#### SUPPLIED MATERIAL
(* ===== verification/TraceFacts.v ===== *)
(** * What a trace promises

    The search ends by its depth limit, and visits at most the units it has a
    budget for; every chain it keeps is a sequence of hops the store holds, the
    chain it answers with is the best of all it discovered. *)

From S2P Require Import Prelude GoStrings GoFloat GoSort Domain Store Contract Graph GraphFacts GraphContext Trace.
From Stdlib Require Import Strings.Ascii Sorting.Sorted.

(** ** The depth limit ends the search *)

Lemma foldl_ext_all {A B} (f g : A → B → A) (l : list B) a :
  (∀ a b, f a b = g a b) → foldl f a l = foldl g a l.
Proof. intros H. revert a. induction l as [|b l IH]; intros a; simpl; [done |]. by rewrite H, IH. Qed.

Lemma dfs_enough {S : Storage} fuel maxDepth u tracked path conf t :
  maxDepth < length path + fuel →
  dfs fuel maxDepth u tracked path conf t = dfs (Datatypes.S fuel) maxDepth u tracked path conf t.
Proof.
  revert u tracked path conf t. induction fuel as [|fuel IH]; intros u tracked path conf t Hd.
  { cbn [dfs]. rewrite (proj2 (Nat.ltb_lt _ _)) by lia. done. }
  remember (Datatypes.S fuel) as n eqn:En. rewrite En at 1. cbn [dfs].
  destruct (maxDepth <? length path); [done |].
  destruct (bool_decide _); [done |]. destruct (maxExpansions <=? t_expansions t); [done |].
  destruct (expand_hops _ _ _) as [[|h hops] t']; [done |].
  erewrite foldl_ext_all; [reflexivity |]. intros t0 h0. cbv beta. destruct (service_label _ _) as [svc t1].
  apply IH. rewrite length_app. simpl. lia.
Qed.

(** A trace ends by its own depth limit. No unit of fuel beyond the limit is
    ever used: more of it gives the same walk, chains, errors and caches. *)
Theorem trace_depth_bound {S : Storage} maxDepth extra u tracked s conf t :
  dfs (Datatypes.S maxDepth + extra) maxDepth u tracked [s] conf t
  = dfs (Datatypes.S maxDepth) maxDepth u tracked [s] conf t.
Proof.
  induction extra as [|extra IH]; [by rewrite Nat.add_0_r |].
  rewrite <- IH, <- plus_n_Sm. symmetry. apply dfs_enough. simpl. lia.
Qed.
(* ===== verification/TraceMatch.v ===== *)
(** * Which expressions mention an identifier

    The comparison across naming conventions, and the walk through the local
    aliases of a call site. *)

From S2P Require Import Prelude GoStrings GoFloat GoSort Domain Store Contract ContractIdent Graph Trace.
From Stdlib Require Import Strings.Ascii.

(** ** One expression *)

Lemma TokenComponents_spell k ws :
  ws ≠ [] → Forall is_word ws → TokenComponents (spell k ws) = [ws].
Proof.
  intros Hn Hw. unfold TokenComponents. rewrite IdentTokens_word.
  - simpl. rewrite splitComponents_spell by done. by rewrite filter_cons_True.
  - intros E. by apply spell_empty in E.
  - pose proof (spell_ident k ws Hw) as Hb. revert Hb. apply str_forallb_impl.
    intros c Hc. by apply ident_byte_plain.
Qed.

(** Short one-word identifiers fill a token; the others end one. *)
Definition loose (ws : list string) : bool :=
  match ws with [w] => minLooseComponent <=? String.length w | _ => true end.

Lemma ident_matches_spec toks want :
  ident_matches toks want = true ↔
  want ≠ [] ∧ ∃ comps, comps ∈ toks ∧ (comps = want ∨ (loose want = true ∧ ∃ p, comps = p ++ want)).
Proof.
  assert (∀ f, existsb f toks = true ↔ ∃ comps, comps ∈ toks ∧ f comps = true) as Hex.
  { intros f. rewrite existsb_exists. split; intros (c & H1 & H2); exists c; split; try done; by apply list_elem_of_In. }
  assert (∀ w ws, loose (w :: ws) = true →
    existsb (λ comps, hasComponentSuffix comps (w :: ws)) toks = true ↔
    w :: ws ≠ [] ∧ ∃ comps, comps ∈ toks ∧ (comps = w :: ws ∨ (loose (w :: ws) = true ∧ ∃ p, comps = p ++ w :: ws))) as Hloose.
  { intros w ws Hl. rewrite Hex. split.
    - intros (c & Hc & [Hn [p ->]]%hasComponentSuffix_spec). split; [done |]. eauto 7.
    - intros [_ (c & Hc & H)]. exists c. split; [done |]. apply hasComponentSuffix_spec. split; [done |].
      destruct H as [->|[_ [p ->]]]; [by exists [] | by exists p]. }
  destruct want as [|w [|w' ws]]; cbn [ident_matches]; [naive_solver | | by apply Hloose].
  destruct (Nat.ltb_spec (String.length w) minLooseComponent) as [Hs|Hs].
  - rewrite Hex. assert (loose [w] = false) as -> by (unfold loose; by apply Nat.leb_gt).
    split.
    + intros (c & Hc & E%bool_decide_eq_true). split; [done |]. eauto.
    + intros [_ (c & Hc & [->|[? _]])]; [|done]. exists [w]. split; [done |]. by apply bool_decide_eq_true_2.
  - apply Hloose. unfold loose. by apply Nat.leb_le.
Qed.

(** An expression mentions a parameter in whatever convention either is
    spelled. An identifier of words [us] matches a tracked one of words [ws]
    exactly when it is those words, or ends in them; a single word under three
    letters has to be the whole identifier: [getUserId] mentions [user_id], and
    neither [id] nor [user] alone. *)
Theorem exprMatchesDirect_convention k k' us ws :
  us ≠ [] → ws ≠ [] → Forall is_word us → Forall is_word ws →
  exprMatchesDirect (spell k us) [spell k' ws] = true ↔
  us = ws ∨ (loose ws = true ∧ ∃ p, us = p ++ ws).
Proof.
  intros Hu Hw Hus Hws. unfold exprMatchesDirect.
  rewrite TokenComponents_spell by done. cbn [existsb].
  rewrite WordComponents_spell, orb_false_r, ident_matches_spec by done. split.
  - intros [_ (c & ->%list_elem_of_singleton & H)]. done.
  - intros H. split; [done |]. exists us. split; [by left | done].
Qed.

Lemma is_word_letters w : str_forallb is_lower_byte w = true → 2 ≤ String.length w → is_word w.
Proof. intros. exists w, "". by rewrite str_app_nil_r. Qed.

Lemma exprMatchesDirect_convention_witness :
  exprMatchesDirect "getUserId" ["user_id"] = true ∧ exprMatchesDirect "getUserId" ["user"] ≠ true.
Proof.
  assert (∀ ws, forallb (λ w, str_forallb is_lower_byte w && (2 <=? String.length w)) ws = true → Forall is_word ws) as Hw.
  { intros ws H%forallb_Forall. eapply Forall_impl; [exact H |]. intros w Hx. cbv beta in Hx.
    bool_prop. by apply is_word_letters. }
  split.
  - apply (proj2 (exprMatchesDirect_convention Camel Snake ["get"; "user"; "id"] ["user"; "id"] ltac:(done) ltac:(done)
             (Hw ["get"; "user"; "id"] eq_refl) (Hw ["user"; "id"] eq_refl))). right. split; [reflexivity |]. by exists ["get"].
  - intros H. apply (proj1 (exprMatchesDirect_convention Camel Snake ["get"; "user"; "id"] ["user"] ltac:(done) ltac:(done)
             (Hw ["get"; "user"; "id"] eq_refl) (Hw ["user"] eq_refl))) in H. destruct H as [H|[_ [p H]]]; [done |].
    by destruct p as [|? [|? [|? [|? p]]]]; simplify_eq/=.
Defined.

(** ** Aliases *)

Section Alias.
  Context (tracked : list string) (aliases : gmap string string).

(** An identifier that is an alias for an expression that mentions one tracked. *)
Definition matching_alias (tok : string) : Prop :=
  ∃ src, aliases !! tok = Some src ∧ exprMatchesDirect src tracked = true.

(** What the alias [t] stands for mentions [tok]. *)
Definition leads_to (t tok : string) : Prop := ∃ src, aliases !! t = Some src ∧ tok ∈ IdentTokens src.

(** One level of the walk over [frontier] with [visited] behind: it answers yes
    only for a matching alias, no only out of budget; otherwise none of its new
    tokens is a matching alias, and what they stand for is the next level. *)
Definition level_spec (frontier next : list string) (visited : gset string)
    (result : bool + (list string * alias_walk)) : Prop :=
  match result with
  | inl true => ∃ tok, tok ∈ frontier ∧ matching_alias tok
  | inl false => maxAliasTokens < size (list_to_set frontier ∪ visited)
  | inr (next', st') =>
      aw_considered st' = size (aw_visited st') ∧ aw_visited st' = list_to_set frontier ∪ visited ∧
      (∀ tok, tok ∈ frontier → tok ∉ visited → ¬ matching_alias tok) ∧
      (∀ tok, tok ∈ next' → tok ∈ next ∨ ∃ t, t ∈ frontier ∧ leads_to t tok) ∧
      (∀ tok, tok ∈ next → tok ∈ next') ∧
      (∀ t tok, t ∈ frontier → t ∉ visited → leads_to t tok → tok ∈ next')
  end.

(** Reading one token more: either seen before, or no matching alias, with what
    it stands for in [next1]. *)
Lemma level_cons tok frontier next next1 visited result :
  level_spec frontier next1 ({[tok]} ∪ visited) result →
  tok ∈ visited ∨ (¬ matching_alias tok ∧ ∀ t, leads_to tok t → t ∈ next1) →
  (∀ t, t ∈ next → t ∈ next1) → (∀ t, t ∈ next1 → t ∈ next ∨ leads_to tok t) →
  level_spec (tok :: frontier) next visited result.
Proof.
  assert (list_to_set frontier ∪ ({[tok]} ∪ visited) = list_to_set (tok :: frontier) ∪ visited) as E by set_solver.
  unfold level_spec. destruct result as [[|]|[next' st']]; rewrite ?E; intros H Htok Hn1 Hn2; [set_solver | done |].
  destruct H as (H1 & H2 & H3 & H4 & H5 & H6). split_and!; try done.
  - intros t Ht Hv. apply elem_of_cons in Ht as [->|Ht]; [tauto |].
    destruct (decide (t = tok)) as [->|]; [tauto |]. apply H3; set_solver.
  - intros t Ht. destruct (H4 t Ht) as [Hin|(t' & Ht' & Hl)]; [|right; exists t'; split; [by right | done]].
    destruct (Hn2 t Hin) as [?|?]; [by left | right; exists tok; split; [by left | done]].
  - auto.
  - intros t t' Ht Hv Hl.
    destruct (decide (t = tok)) as [->|Hne]; [apply H5; naive_solver |].
    apply (H6 t); set_solver.
Qed.

Lemma alias_level_spec frontier next st :
  aw_considered st = size (aw_visited st) →
  level_spec frontier next (aw_visited st) (alias_level tracked aliases frontier next st).
Proof.
  revert next st. induction frontier as [|tok r IH]; intros next st Hc; cbn [alias_level].
  { unfold level_spec. split_and!; set_solver. }
  case_bool_decide as Hv.
  { apply (level_cons _ _ _ next); [|by left | done | by left].
    replace ({[tok]} ∪ aw_visited st) with (aw_visited st) by set_solver. by apply IH. }
  cbv zeta. set (st1 := {| aw_visited := {[tok]} ∪ aw_visited st; aw_considered := S (aw_considered st) |}).
  assert (aw_considered st1 = size (aw_visited st1)) as Hc1.
  { simpl. rewrite size_union, size_singleton, Hc by set_solver. lia. }
  destruct (Nat.ltb_spec maxAliasTokens (aw_considered st1)) as [Hb|Hb].
  { rewrite Hc1 in Hb. eapply Nat.lt_le_trans; [exact Hb |]. apply subseteq_size. simpl. set_solver. }
  destruct (aliases !! tok) as [src|] eqn:Ea.
  - destruct (exprMatchesDirect src tracked) eqn:Em; [exists tok; split; [by left | by exists src] |].
    apply (level_cons _ _ _ (next ++ IdentTokens src)); [by apply (IH _ st1) | right; split | |].
    + intros (src' & Ha & Hm). congruence.
    + intros t (src' & Ha & Ht). apply elem_of_app. right. congruence.
    + intros t Ht. apply elem_of_app. by left.
    + intros t [?|?]%elem_of_app; [by left | right; by exists src].
  - apply (level_cons _ _ _ next); [by apply (IH _ st1) | right; split | done | by left].
    + intros (src' & Ha & _). congruence.
    + intros t (src' & Ha & _). congruence.
Qed.

(** The tokens of a level lead, alias by alias, to those of the levels below. *)
Inductive chain : nat → string → string → Prop :=
  | chain_here tok : chain 0 tok tok
  | chain_next n t t' tok : leads_to t t' → chain n t' tok → chain (S n) t tok.

(** A chain to a matching alias, from visited tokens that are none, leaves them
    through the frontier. *)
Lemma chain_leaves (V : gset string) (frontier : list string) n t tok :
  (∀ t, t ∈ V → ¬ matching_alias t ∧ ∀ t', leads_to t t' → t' ∈ V ∨ t' ∈ frontier) →
  chain n t tok → t ∈ V → matching_alias tok →
  ∃ n' t', n' < n ∧ t' ∈ frontier ∧ chain n' t' tok.
Proof.
  intros HV Hch. induction Hch as [tok|n t t' tok Hl Hch IH]; intros Ht Hm; [by destruct (HV tok Ht) |].
  destruct (HV t Ht) as [_ Hl']. destruct (Hl' t' Hl) as [Hv|Hf]; [|exists n, t'; split_and!; [lia | done | done]].
  destruct (IH Hv Hm) as (n' & t'' & Hn & H). exists n', t''. split; [lia | done].
Qed.

(** The walk from a frontier: the visited tokens lead nowhere that was not
    visited or is not in the frontier, and none of them is a matching alias. *)
Lemma alias_levels_spec levels frontier st :
  aw_considered st = size (aw_visited st) →
  (∀ t, t ∈ aw_visited st → ¬ matching_alias t ∧ ∀ t', leads_to t t' → t' ∈ aw_visited st ∨ t' ∈ frontier) →
  (alias_levels levels tracked aliases frontier st = true →
     ∃ n t tok, n < levels ∧ t ∈ frontier ∧ chain n t tok ∧ matching_alias tok) ∧
  ((∃ n t tok, n < levels ∧ t ∈ frontier ∧ chain n t tok ∧ matching_alias tok) →
     (∀ T : gset string, (∀ tok, tok ∈ T → tok ∈ aw_visited st ∨ ∃ n t, n < levels ∧ t ∈ frontier ∧ chain n t tok) →
        size T ≤ maxAliasTokens) →
     alias_levels levels tracked aliases frontier st = true).
Proof.
  revert frontier st. induction levels as [|levels IH]; intros frontier st Hc HV.
  { split; [done |]. intros (n & t & tok & Hn & _). lia. }
  destruct frontier as [|f0 fr] eqn:Ef; [split; [done | set_solver] |]. rewrite <- Ef in *.
  pose proof (alias_level_spec frontier [] st Hc) as Hl.
  replace (alias_levels (S levels) tracked aliases frontier st) with
    (match alias_level tracked aliases frontier [] st with
     | inl answer => answer | inr (next, st) => alias_levels levels tracked aliases next st end) by (by rewrite Ef).
  destruct (alias_level tracked aliases frontier [] st) as [[|]|[next' st']]; simpl in Hl.
  { destruct Hl as (tok & Ht & Hm). split; [|done]. intros _. exists 0, tok, tok. split_and!; [lia | done | constructor | done]. }
  { split; [done |]. intros _ HT. exfalso.
    enough (size (list_to_set frontier ∪ aw_visited st) ≤ maxAliasTokens) by lia.
    apply HT. intros tok [Ht|Ht]%elem_of_union; [right | by left]. apply elem_of_list_to_set in Ht.
    exists 0, tok. split_and!; [lia | done | constructor]. }
  destruct Hl as (H1 & H2 & H3 & H4 & _ & H6).
  assert (∀ t, t ∈ aw_visited st' → ¬ matching_alias t ∧ ∀ t', leads_to t t' → t' ∈ aw_visited st' ∨ t' ∈ next') as HV'.
  { intros t Ht. rewrite H2 in Ht |- *. destruct (decide (t ∈ aw_visited st)) as [Hv|Hv].
    - destruct (HV t Hv) as [Hm Hl]. split; [done |]. intros t' Hl'. left. destruct (Hl t' Hl'); set_solver.
    - assert (t ∈ frontier) as Hf by set_solver. split; [by apply H3 |]. intros t' Hl'. right. by apply (H6 t). }
  assert (∀ t, t ∈ next' → ∃ t0, t0 ∈ frontier ∧ leads_to t0 t) as Hnext
    by (intros t Ht; destruct (H4 t Ht) as [?|?]; [set_solver | done]).
  destruct (IH next' st' H1 HV') as [IH1 IH2]. split.
  - intros H. destruct (IH1 H) as (n & t & tok & Hn & Ht & Hch & Hm).
    destruct (Hnext t Ht) as (t0 & Ht0 & Hl). exists (S n), t0, tok.
    split_and!; [lia | done | by eapply chain_next | done].
  - intros (n & t & tok & Hn & Ht & Hch & Hm) HT. apply IH2.
    + destruct (chain_leaves (aw_visited st') next' n t tok HV' Hch) as (n' & t' & Hn' & Ht' & Hch');
        [rewrite H2; set_solver | done |].
      exists n', t', tok. split_and!; [lia | done | done | done].
    + intros T HT'. apply HT. intros x Hx. destruct (HT' x Hx) as [Hv|(n' & t' & Hn' & Ht' & Hch')].
      * rewrite H2 in Hv. apply elem_of_union in Hv as [Hv|Hv]; [right | by left].
        apply elem_of_list_to_set in Hv. exists 0, x. split_and!; [lia | done | constructor].
      * right. destruct (Hnext t' Ht') as (t0 & Ht0 & Hl). exists (S n'), t0.
        split_and!; [lia | done | by eapply chain_next].
Qed.

(** Aliases are followed as far as they are allowed to, in cycles too. An
    expression is said to mention a tracked identifier only if it does itself or
    through at most four aliases, one inside another; and it always is when the
    identifiers met on the way, within those levels, are at most 32. *)
Theorem exprMatchesAliased_walk expr :
  (exprMatchesAliased expr tracked aliases = true →
     exprMatchesDirect expr tracked = true ∨
     ∃ n t tok, n < maxAliasDepth ∧ t ∈ IdentTokens expr ∧ chain n t tok ∧ matching_alias tok) ∧
  (exprMatchesDirect expr tracked = true → exprMatchesAliased expr tracked aliases = true) ∧
  ((∃ n t tok, n < maxAliasDepth ∧ t ∈ IdentTokens expr ∧ chain n t tok ∧ matching_alias tok) →
   (∀ T : gset string, (∀ tok, tok ∈ T → ∃ n t, n < maxAliasDepth ∧ t ∈ IdentTokens expr ∧ chain n t tok) →
      size T ≤ maxAliasTokens) →
   exprMatchesAliased expr tracked aliases = true).
Proof.
  set (st := {| aw_visited := ∅; aw_considered := 0 |}).
  destruct (alias_levels_spec maxAliasDepth (IdentTokens expr) st) as [H1 H2]; [done | set_solver |].
  unfold exprMatchesAliased. fold st. destruct (exprMatchesDirect expr tracked); [split_and!; auto |].
  destruct (decide (aliases = ∅)) as [E|E].
  - rewrite bool_decide_eq_true_2 by done. split_and!; [done | done |].
    intros (n & t & tok & _ & _ & _ & src & Hsrc & _). by rewrite E, lookup_empty in Hsrc.
  - rewrite bool_decide_eq_false_2 by done. split_and!; [by right; auto | done |].
    intros Hm HT. apply H2; [done |]. intros T HT'. apply HT. intros tok Ht.
    destruct (HT' tok Ht) as [?|?]; [set_solver | done].
Qed.

End Alias.

Lemma exprMatchesAliased_walk_witness :
  exprMatchesAliased "x.ID" ["order_id"] (<["y" := "req.OrderID"]> (<["x" := "y"]> ∅)) = true.
Proof.
  destruct (exprMatchesAliased_walk ["order_id"] (<["y" := "req.OrderID"]> (<["x" := "y"]> ∅)) "x.ID") as (_ & _ & H).
  apply H.
  - exists 1, "x", "y". split_and!; [vm_compute; lia | vm_compute; left | | exists "req.OrderID"; by vm_compute].
    eapply (chain_next _ 0 "x" "y"); [exists "y"; split; [by vm_compute | vm_compute; left] | constructor].
  - intros T HT. transitivity (size ({["x"; "ID"; "y"; "req"; "OrderID"]} : gset string)); [|by vm_compute; lia].
    apply subseteq_size. intros tok Ht. destruct (HT tok Ht) as (n & t & _ & Hin & Hch).
    set (ids := {["x"; "ID"; "y"; "req"; "OrderID"]} : gset string) in *.
    assert (t ∈ ids) as Hids.
    { change (IdentTokens "x.ID") with ["x"; "ID"] in Hin. unfold ids. set_solver. }
    clear -Hids Hch. induction Hch as [tok|n t t' tok (src & Ha & Hin) _ IH]; [done |]. apply IH.
    apply lookup_insert_Some in Ha as [[<- <-]|[_ Ha]].
    + change (IdentTokens "req.OrderID") with ["req"; "OrderID"] in Hin. unfold ids. set_solver.
    + apply lookup_insert_Some in Ha as [[<- <-]|[_ Ha]]; [|by rewrite lookup_empty in Ha].
      change (IdentTokens "y") with ["y"] in Hin. unfold ids. set_solver.
Defined.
########
WHAT YOU HAVE TO DO =>
Restate exactly the records above from their first line through the line that holds "destruct (maxDepth <?", please, including both and leaving out all others.

EXPECTED ANSWER =>
(* ===== verification/TraceFacts.v ===== *)
(** * What a trace promises

    The search ends by its depth limit, and visits at most the units it has a
    budget for; every chain it keeps is a sequence of hops the store holds, the
    chain it answers with is the best of all it discovered. *)

From S2P Require Import Prelude GoStrings GoFloat GoSort Domain Store Contract Graph GraphFacts GraphContext Trace.
From Stdlib Require Import Strings.Ascii Sorting.Sorted.

(** ** The depth limit ends the search *)

Lemma foldl_ext_all {A B} (f g : A → B → A) (l : list B) a :
  (∀ a b, f a b = g a b) → foldl f a l = foldl g a l.
Proof. intros H. revert a. induction l as [|b l IH]; intros a; simpl; [done |]. by rewrite H, IH. Qed.

Lemma dfs_enough {S : Storage} fuel maxDepth u tracked path conf t :
  maxDepth < length path + fuel →
  dfs fuel maxDepth u tracked path conf t = dfs (Datatypes.S fuel) maxDepth u tracked path conf t.
Proof.
  revert u tracked path conf t. induction fuel as [|fuel IH]; intros u tracked path conf t Hd.
  { cbn [dfs]. rewrite (proj2 (Nat.ltb_lt _ _)) by lia. done. }
  remember (Datatypes.S fuel) as n eqn:En. rewrite En at 1. cbn [dfs].
  destruct (maxDepth <? length path); [done |].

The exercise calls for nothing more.